IOB
   Interessengemeinschaft der in der Zone enteigneten Betriebe e.V.

 
 

Rundschreiben vom 10. März 2006

Sehr geehrte Damen und Herren, liebe Mitglieder,

turnusmäßig berichte ich wie folgt:

1. nächste Jahresversammlung
Die nächste Jahresversammlung wird voraussichtlich am 05. oder 12. Mai 2006 stattfinden. Es ergeht noch eine gesonderte Einladung.

2. Bundesamt für zentrale Dienste und offene Vermögensfragen (BADV)
Das BARoV ist umbenannt und heißt seit dem 01. Januar 2006 nicht mehr BARoV (Bundesamt zur Regelung offener Vermögensfragen), sondern Bundesamt für zentrale Dienste und offene Vermögensfragen (BADV). Welche zusätzlichen Aufgaben das BADV gegenüber dem BARoV übernommen hat, ist nach der Homepage des BADV nicht klar.

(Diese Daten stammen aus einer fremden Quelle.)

(** A generated message type. [encodable] says which values of the model's
    record are messages proto3 encodes: its strings are UTF-8, its numbers are
    in their width. A [bytes] field holds any octets, and the Z of a [double]
    stands for any float64. [normal] leaves out the values whose encoding is
    another's too: proto3 does not tell an empty [bytes] field from a nil one. *)
Class Proto (A : Type) := { encodable : A -> bool; normal : A -> bool }.
Definition int32b (z : Z) : bool := (- 2 ^ 31 <=? z) && (z <? 2 ^ 31).
Definition int64b (z : Z) : bool := (- 2 ^ 63 <=? z) && (z <? 2 ^ 63).
Definition uint32b (z : Z) : bool := (0 <=? z) && (z <? 2 ^ 32).
Definition uint64b (z : Z) : bool := (0 <=? z) && (z <? 2 ^ 64).
Definition option_encodable {A : Type} `{Proto A} (o : option A) : bool := from_option encodable true o.
Definition list_encodable {A : Type} `{Proto A} (l : list A) : bool := forallb encodable l.
#[export] Instance Timestamp_proto : Proto EdgeProto.Timestamp := {|
  encodable t := int64b (EdgeProto.Seconds t) && int32b (EdgeProto.Nanos t);
  normal _ := true |}.
Definition nonempty_bytes (o : option bytes) : bool := match o with Some [] => false | _ => true end.

(** Its encoding, which is the protobuf library's. A value that is not
    encodable is refused; one that is encodes below the 2 GiB every protobuf
    message is kept under; what was encoded decodes to the same message, up to
    what the encoding does not tell apart. *)
Class Message (A : Type) `{Proto A} := {
  proto_Size : A -> Z; marshal : A -> option bytes; unmarshal : bytes -> option A }.
Definition encodes {A : Type} `{Message A} (a : A) : Prop := encodable a = true /\ normal a = true /\ proto_Size a < 2 ^ 31.
Class MessageLaws (A : Type) `{Message A} : Prop := {
  marshal_encodes (a : A) : encodes a -> exists raw, marshal a = Some raw;
  marshal_refuses (a : A) : encodable a = false -> marshal a = None;
  unmarshal_marshal (a : A) raw : normal a = true -> marshal a = Some raw -> unmarshal raw = Some a }.

(** The two shapes of an RPC the protocols have. *)
Inductive StreamType := StreamTypeUnary | StreamTypeServer.

(** [connect.Interceptor]: each hook wraps the next function; a unary call is
    a function of the request header. *)
Record Interceptor := MkInterceptor {
  WrapUnary : forall A, (Header -> A) -> Header -> A;
  WrapStreamingClient : forall A, (A -> EdgeClient.StreamingClientConn) -> A -> EdgeClient.StreamingClientConn;
  WrapStreamingHandler : forall A, A -> A }.

Class Connect (S : Type) := {
  Context : Type;
  Request : Type -> Type; NewRequest : forall {A}, A -> Request A;
  Msg : forall {A}, Request A -> A; req_Header : forall {A}, Request A -> Header;
  Response : Type -> Type; NewResponse : forall {A}, A -> Response A; res_Msg : forall {A}, Response A -> A;
  ServerStream : Type -> Type; ServerStreamForClient : Type -> Type;
  Error : Type; NewError : Server.code -> bytes -> Error;
  (** The rest of an HTTP request, and what a connect handler writes. *)
  Payload : Type; Output : Type;
  (** The reflection data of the generated files, by service and method. *)
  MethodDescriptor : Type; method_ByName : bytes -> bytes -> MethodDescriptor;
  HTTPClient : Type;
  ClientOption : Type; WithClientSchema : MethodDescriptor -> ClientOption;
  WithClientOptions : list ClientOption -> ClientOption; WithInterceptors : list Interceptor -> ClientOption;
  HandlerOption : Type; WithHandlerSchema : MethodDescriptor -> HandlerOption;
  WithHandlerOptions : list HandlerOption -> HandlerOption;
  Client : Type -> Type -> Type;
  NewClient : forall Req Res `{Message Req, Message Res}, HTTPClient -> bytes -> list ClientOption -> Client Req Res;
  CallUnary : forall {Req Res}, Client Req Res -> Context -> Request Req -> SE S Error (Response Res);
  CallServerStream : forall {Req Res}, Client Req Res -> Context -> Request Req ->
    SE S Error (ServerStreamForClient Res);
  Handler : Type;
  NewUnaryHandler : forall Req Res `{Message Req, Message Res}, bytes ->
    (Context -> Request Req -> SE S Error (Response Res)) -> list HandlerOption -> Handler;
  NewServerStreamHandler : forall Req Res `{Message Req, Message Res}, bytes ->
    (Context -> Request Req -> ServerStream Res -> SE S Error unit) -> list HandlerOption -> Handler;
  ServeHTTP : Handler -> HTTPHandler Payload Output S }.

(** The two shapes of a remote method, and of the function that serves it. *)
Definition UnaryCall {S} `{Connect S} (Req Res : Type) : Type :=
  Context -> Request Req -> SE S Error (Response Res).
Definition StreamCall {S} `{Connect S} (Req Res : Type) : Type :=
  Context -> Request Req -> SE S Error (ServerStreamForClient Res).
Definition StreamServe {S} `{Connect S} (Req Res : Type) : Type :=
  Context -> Request Req -> ServerStream Res -> SE S Error unit.

(** ** What connect documents

    Of one client whose requests a handler in the same process answers: nothing
    between the two fails. *)

Class Wire (S : Type) `{Connect S} := {
  (** An [http.Client] whose requests a handler in the same process answers. *)
  over : HTTPHandler Payload Output S -> HTTPClient;
  (** A context that does not end before the call it is given to. *)
  lasting : Context -> bool;
  (** A request with these headers and this encoded message. *)
  sent : StreamType -> Header -> bytes -> Payload;
  (** A handler's context, and the request it decodes, if it can. *)
  handler_context : HTTPRequest Payload -> Context;
  received : forall {A} `{Message A}, StreamType -> HTTPRequest Payload -> option (Request A);
  (** What a unary handler writes, and what a client reads. *)
  written : forall {A} `{Message A}, res Error (Response A) -> Output;
  decode : forall {A} `{Message A}, reply Output -> res Error (Response A);
  (** The stream a handler sends on, and what a client sees of it. *)
  server_stream : forall {A}, HTTPRequest Payload -> ServerStream A;
  open_stream : forall {A} `{Message A}, reply Output -> res Error (ServerStreamForClient A);
  interceptors : list ClientOption -> list Interceptor }.

(** The header a streaming call opens with. *)
Definition conn_header (ics : list Interceptor) : Header :=
  EdgeClient.RequestHeader
    (foldr (fun i next => WrapStreamingClient i unit next) (fun _ => EdgeClient.MkConn ∅) ics ()).

(** The options the generated code gives a handler that is built without any. *)
Definition handler_options {S} `{Connect S} (d : MethodDescriptor) : list HandlerOption :=
  [WithHandlerSchema d; WithHandlerOptions []].

Class ConnectLaws (S : Type) `{Wire S} : Prop := {
  Msg_NewRequest {A} (a : A) : Msg (NewRequest a) = a;
  Header_NewRequest {A} (a : A) : req_Header (NewRequest a) = ∅;
  Msg_NewResponse {A} (a : A) : res_Msg (NewResponse a) = a;
  interceptors_none : interceptors [] = [];
  interceptors_schema d os : interceptors (WithClientSchema d :: os) = interceptors os;
  interceptors_options os' os : interceptors (WithClientOptions os' :: os) = interceptors os' ++ interceptors os;
  interceptors_with ics os : interceptors (WithInterceptors ics :: os) = ics ++ interceptors os;
  (** A unary call posts its message once the interceptors have had the header;
      nothing is said of a message that does not encode, or of a header that
      does not travel as it is. *)
  CallUnary_sends {Req Res} `{Message Req, Message Res} h url u opts ctx (req : Request Req) s :
    url_Parse url = Some u -> lasting ctx = true ->
    exists post : Header -> SE S Error (Response Res),
      CallUnary (NewClient Req Res (over h) url opts) ctx req s =
        foldr (fun i next => WrapUnary i _ next) post (interceptors opts) (req_Header req) s /\
      forall header s raw, header_plain header -> marshal (Msg req) = Some raw ->
        post header s =
        let '(w, s') := h (MkHTTPRequest (url_Path u) (sent StreamTypeUnary header raw)) s in (decode w, s');
  (** A stream's connection has its interceptors' header, to which the request's
      own is added. *)
  CallServerStream_sends {Req Res} `{Message Req, Message Res} h url u opts ctx (req : Request Req) raw s :
    let header := conn_header (interceptors opts) in
    url_Parse url = Some u -> lasting ctx = true ->
    header ##ₘ req_Header req -> header_plain (header ∪ req_Header req) -> marshal (Msg req) = Some raw ->
    CallServerStream (NewClient Req Res (over h) url opts) ctx req s =
    let '(w, s') := h (MkHTTPRequest (url_Path u) (sent StreamTypeServer (header ∪ req_Header req) raw)) s in
    (open_stream w, s');
  received_sent {A} `{MessageLaws A} k path header (m : A) raw :
    header_plain header -> normal m = true -> marshal m = Some raw ->
    exists req : Request A, received k (MkHTTPRequest path (sent k header raw)) = Some req /\
      Msg req = m /\ req_Header req !! Authorization = header !! Authorization;
  ServeHTTP_unary {Req Res} `{Message Req, Message Res} proc impl d rq s :
    ServeHTTP (NewUnaryHandler Req Res proc impl (handler_options d)) rq s =
    match received StreamTypeUnary rq with
    | Some req => let '(r, s') := impl (handler_context rq) req s in (WOutput (written r), s')
    | None => (fst (ServeHTTP (NewUnaryHandler Req Res proc impl (handler_options d)) rq s), s)
    end;
  ServeHTTP_stream {Req Res} `{Message Req, Message Res} proc impl d rq s :
    exists w, ServeHTTP (NewServerStreamHandler Req Res proc impl (handler_options d)) rq s =
      (w, if received StreamTypeServer rq is Some req
          then snd (impl (handler_context rq) req (server_stream rq) s) else s);
  decode_Ok {A} `{MessageLaws A} (r : Response A) raw :
    normal (res_Msg r) = true -> marshal (res_Msg r) = Some raw ->
    exists r', decode (WOutput (written (Ok r))) = Ok r' /\ res_Msg r' = res_Msg r;
  (** A response that does not encode is an internal error to the caller. *)
  decode_unencoded {A} `{MessageLaws A} (r : Response A) :
    marshal (res_Msg r) = None ->
    exists text, decode (WOutput (written (Ok r))) = Err (NewError Server.Internal text);
  (** An error keeps its code; its text travels in JSON or in a trailer. *)
  decode_Err {A} `{Message A} c text :
    exists text', decode (A := A) (WOutput (written (A := A) (Err (NewError c text)))) = Err (NewError c text') /\
      (utf8_valid text = true -> text' = text);
  (** A page that is not connect's: 404 reads as unimplemented. *)
  decode_NotFound {A} `{Message A} :
    exists text, decode (A := A) (WNotFound) = Err (NewError Server.Unimplemented text) }.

Nach der letzten Beiratssitzung sollen dem BADV neben den bisherigen Aufgaben des BARoV auch die Aufgaben des Bundesausgleichsamtes (BAA) zufallen.

Das BADV ist nicht mehr, wie bisher, unter der Mauerstraße 39-40 in 10117 Berlin ansässig, sondern unter der Anschrift DGZ-Ring 12, 13086 Berlin (das ist Heinersdorf zwischen Pankow und Weissensee).

3. Buch zur “Unwürdigkeit”
Das Buch liegt Ende des Monats gedruckt vor. Ich werde Ihnen ein Exemplar zusammen mit der Einladung zur Jahresversammlung übersenden.

Über den Inhalt des Buches wird auf der nächsten Beiratssitzung am 30. März 2006 diskutiert werden. Herr Dr. Märker und ich werden auf der Jahresversammlung über das Ergebnis berichten.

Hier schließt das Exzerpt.